Exercise requirements: Report each line from the listing that the string "Theorem" appears in.
>>>
(** C37. The sprite of [video_test_move], whose position is a [float], is after
    [n] frames where integers would have it: on its way to the end at its speed,
    at the end as soon as it would pass it, and there for good.  An end to the
    left of the start or above it is reached in one frame, whatever the speed,
    and a negative speed does not move the sprite right or down at all. *)
Theorem sprite_track loaded first_x first_y last_x last_y speed n g :
  0 <= first_x < 65536 -> 0 <= first_y < 65536 -> 0 <= last_x < 65536 -> 0 <= last_y < 65536 ->
  speed <> 0 -> speed <> -1 -> -32768 <= speed < 32768 -> num_sprites g = 0 ->
  exists f i g1 gn s,
    frame_speed speed = Ok f /\
    add_sprite loaded (of_Z first_x) (of_Z first_y) last_x last_y (axis_speed first_x last_x f)
      (axis_speed first_y last_y f) (create_sprite_memory 1 g) = Ok (i, g1) /\
    moves n i g1 = Ok gn /\ get_sprite i gn = Ok s /\ img s = loaded /\
    int_of (xi s) = Ok (track first_x last_x (axis_speed_Z first_x last_x speed) n) /\
    int_of (yi s) = Ok (track first_y last_y (axis_speed_Z first_y last_y speed) n).
Proof.
  intros Hfx Hfy Hlx Hly H0 H1 Hs Hn.
  destruct (axis_speed_exact first_x last_x speed H0 H1 Hs) as (f & Hf & Hax).
  destruct (axis_speed_exact first_y last_y speed H0 H1 Hs) as (f' & Hf' & Hay).
  rewrite Hf in Hf'. apply Ok_inj in Hf' as <-.
  set (s0 := Sprite 0 (of_Z first_x) (of_Z first_y) last_x last_y (of_Z (axis_speed_Z first_x last_x speed))
               (of_Z (axis_speed_Z first_y last_y speed)) loaded).
  destruct (get_put 0 1 s0 (create_sprite_memory 1 g) [None]) as (g1 & Hp & Hg1 & c1 & Hc1 & Hz1);
    [done | unfold zlen; cbn; lia |].
  destruct (moves_iter n 0 g1 s0 c1 Hc1) as (gn & Hm & Hgn & _); [rewrite Hz1; unfold zlen; cbn; lia | done |].
  exists f, 0, g1, gn, (Nat.iter n moved s0).
  destruct (iter_moved n s0) as (Hix & Hiy & _ & _ & Himg).
  assert (Hsp : forall a b, 0 <= axis_speed_Z a b speed < 32768)
    by (intros; unfold axis_speed_Z; destruct (_ =? _), (Z.ltb_spec 0 speed); lia).
  destruct (axis_track first_x last_x _ n Hfx Hlx (Hsp first_x last_x)) as (vx & Hvx & _).
  destruct (axis_track first_y last_y _ n Hfy Hly (Hsp first_y last_y)) as (vy & Hvy & _).
  cbn [xi yi speed_x speed_y xf yf s0] in Hix, Hiy. rewrite Hvx in Hix. rewrite Hvy in Hiy.
  injection Hix as Hx _. injection Hiy as Hy _.
  assert (Hto : forall a b v, 0 <= a < 65536 -> 0 <= b < 65536 -> 0 <= v < 32768 ->
    int_of (of_Z (track a b v n)) = Ok (track a b v n)).
  { intros a b v Ha Hb Hv. unfold int_of. rewrite to_int_exact; [done |].
    unfold exact, prec. change (2 ^ 24) with 16777216. destruct n; cbn [track]; nia. }
  rewrite Hx, Hy, !Hto by auto.
  split_and!; try done. unfold add_sprite.
  change (num_sprites (create_sprite_memory 1 g)) with (num_sprites g). rewrite Hn, Hax, Hay.
  change (0 + 1) with 1. fold s0. rewrite Hp. done.
Qed.

Lemma sprite_track_witness :
  exists f i g1 gn s,
    frame_speed 30 = Ok f /\
    add_sprite img0 (of_Z 100) (of_Z 50) 200 40 (axis_speed 100 200 f) (axis_speed 50 40 f)
      (create_sprite_memory 1 (Drawing.g0)) = Ok (i, g1) /\
    moves 3 i g1 = Ok gn /\ get_sprite i gn = Ok s /\ int_of (xi s) = Ok 190 /\ int_of (yi s) = Ok 40.
Proof.
  destruct (sprite_track img0 100 50 200 40 30 3 Drawing.g0) as (f & i & g1 & gn & s & Hf & Ha & Hm & Hg & _ & Hx & Hy);
    try lia; [reflexivity |].
  exists f, i, g1, gn, s.
  split; [exact Hf |]. split; [exact Ha |]. split; [exact Hm |]. split; [exact Hg |].
  split; [exact Hx | exact Hy].
Defined.
End SpriteTrack.

Section MoveTest.
Context {E : Type} `{Ports E, Irqs E, Delay E, KbdLcf E, TimerLcf E, VideoLcf E}.
Import Graphics Drawing.
Variables (tr : Z -> Z) (indet : Z).

Lemma on_timer_eq {A} (m : M Lab5.statics E A) s e :
  on_timer m (s, e) =
  match m (tmr s, e) with
  | Ok r => Ok (fst r, (Lab5State (gfx s) (kb s) (fst (snd r)), snd (snd r)))
  | Undef u => Undef u
  end.
Proof. unfold on_timer. cbn [fst snd]. by destruct (m (tmr s, e)). Qed.

(** What follows the choice of the frequency, up to the first drawing. *)
Lemma move_starts {A} loaded x y lx ly speed (k : Z -> unit -> M lab5 E A) s (e : E) :
  4 <= BitsPerPixel (mode_of 0x105 e) -> 0 < img_width loaded -> 0 < img_height loaded ->
  num_sprites (gfx s) = 0 ->
  let r := (do* set_mode 0x105 in
            do* modify (fun s => set_gfx (create_sprite_memory 1 (gfx s)) s) in
            let* f := lift (frame_speed speed) in
            let* i := on_gfx (add_sprite loaded (of_Z x) (of_Z y) lx ly (axis_speed x lx f) (axis_speed y ly f)) in
            bind (draws (draw_sprite i)) (k i))%c (s, e) in
  is_ok r = false /\ (speed = 0 -> r = Undef DivisionByZero).
Proof.
  intros Hb Hw Hh Hn r. unfold r. clear r.
  destruct (set_mode_ok 0x105 s e) as (e' & Hm). rewrite (bind_ok _ _ _ _ _ Hm), bind_modify.
  cbn [fst snd gfx set_gfx]. pose proof (graphics_at_bytes 0x105 s e Hb) as Hg.
  assert (Hns : num_sprites (graphics_at 0x105 s e) = 0) by exact Hn.
  set (g := graphics_at 0x105 s e) in *. clearbody g.
  destruct (frame_speed speed) as [f | u] eqn:Hf.
  - split; [| intros ->; discriminate Hf]. rewrite bind_lift.
    set (sp := Sprite 0 (of_Z x) (of_Z y) lx ly (axis_speed x lx f) (axis_speed y ly f) loaded).
    destruct (get_put 0 1 sp (create_sprite_memory 1 g) [None]) as (g1 & Hp & Hg1 & _);
      [done | unfold zlen; cbn; lia |].
    assert (Hb1 : Graphics.bytes_per_pixel g1 = Graphics.bytes_per_pixel g).
    { unfold put_sprite in Hp. cbn in Hp. apply Ok_inj in Hp. by subst g1. }
    unfold bind at 1, on_gfx. rewrite bind_gets. cbn [gfx set_gfx fst].
    assert (Ha : add_sprite loaded (of_Z x) (of_Z y) lx ly (axis_speed x lx f) (axis_speed y ly f)
                   (create_sprite_memory 1 g) = Ok (0, g1)).
    { unfold add_sprite. change (num_sprites (create_sprite_memory 1 g)) with (num_sprites g).
      rewrite Hns. change (0 + 1) with 1. fold sp. by rewrite Hp. }
    rewrite Ha, bind_lift, bind_modify. cbn [fst snd ret].
    unfold bind. rewrite draws_eq. cbn [gfx set_gfx].
    pose proof (draw_sprite_undef 0 g1 sp ltac:(lia) Hg1 Hw Hh) as Hd.
    by destruct (draw_sprite 0 g1).
  - split; [done |]. intros ->. cbn in Hf. by injection Hf as <-.
Qed.

(** C39. [video_test_move] returns only the error of [timer_set_frequency]: with an
    image it goes wrong at the first drawing, and before that in the integer
    division [1 / speed] when the speed is zero. *)
Theorem move_test_outcome loaded x y lx ly speed fr_rate ms s (e : E) :
  (forall e', 4 <= BitsPerPixel (mode_of 0x105 e')) -> 0 < img_width loaded -> 0 < img_height loaded ->
  num_sprites (gfx s) = 0 ->
  match Lab5.timer_set_frequency indet 0 fr_rate (tmr s, e) with
  | Undef u => video_test_move tr indet loaded x y lx ly speed fr_rate ms (s, e) = Undef u
  | Ok (c, _) =>
      if truth c then exists s', video_test_move tr indet loaded x y lx ly speed fr_rate ms (s, e) = Ok (Some 1, s')
      else is_ok (video_test_move tr indet loaded x y lx ly speed fr_rate ms (s, e)) = false /\
           (speed = 0 -> video_test_move tr indet loaded x y lx ly speed fr_rate ms (s, e) = Undef DivisionByZero)
  end.
Proof.
  intros Hb Hw Hh Hn. unfold video_test_move.
  pose proof (on_timer_eq (Lab5.timer_set_frequency indet 0 fr_rate) s e) as Ho.
  destruct (Lab5.timer_set_frequency indet 0 fr_rate (tmr s, e)) as [[c [t1 e1]] | u].
  - cbn [fst snd] in Ho. rewrite (bind_ok _ _ _ _ _ Ho).
    change (Z.lor 0 c) with c. destruct (truth c) eqn:Hc; [by eexists |]. by apply (move_starts loaded x y lx ly speed (fun _ _ => _)).
  - unfold bind at 1. by rewrite Ho.
Qed.
End MoveTest.

Lemma move_test_outcome_witness :
  is_ok (@video_test_move unit (still_ports 0) _ _ (still_video (Drawing.screen_mode 4 3 16))
           (fun _ => 456) 0 img0 0 0 3 0 1 60 [] (lab5_init, tt)) = false /\
  @video_test_move unit (still_ports 0) _ _ (still_video (Drawing.screen_mode 4 3 16))
           (fun _ => 456) 0 img0 0 0 3 0 0 60 [] (lab5_init, tt) = Undef DivisionByZero.
Proof.
  split.
  - refine (proj1 (@move_test_outcome unit (still_ports 0) _ _ (still_video (Drawing.screen_mode 4 3 16))
                     (fun _ => 456) 0 img0 0 0 3 0 1 60 [] lab5_init tt _ _ _ _)); [intros e' | | |]; cbn; lia.
  - refine (proj2 (@move_test_outcome unit (still_ports 0) _ _ (still_video (Drawing.screen_mode 4 3 16))
                     (fun _ => 456) 0 img0 0 0 3 0 0 60 [] lab5_init tt _ _ _ _) eq_refl); [intros e' | | |]; cbn; lia.
Defined.

(** ** The command byte of the controller *)

Section Controller.
Context {E : Type} `{Ports E, Delay E}.

Lemma kbc_ih_output_empty k (e : E) :
  kbc_ih_obf (fst (kbc_ih k e)) = false -> kbc_ih_output (fst (kbc_ih k e)) = 0.
Proof.
  unfold kbc_ih, st_bind, st_ret. cbn [fst snd].
  destruct (flag (fst (inb KBC_STAT_REG e)) 0); cbn [fst snd kbc_ih_obf kbc_ih_output]; [discriminate | done].
Qed.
<<<
Output below:
Theorem sprite_track loaded first_x first_y last_x last_y speed n g :
Theorem move_test_outcome loaded x y lx ly speed fr_rate ms s (e : E) :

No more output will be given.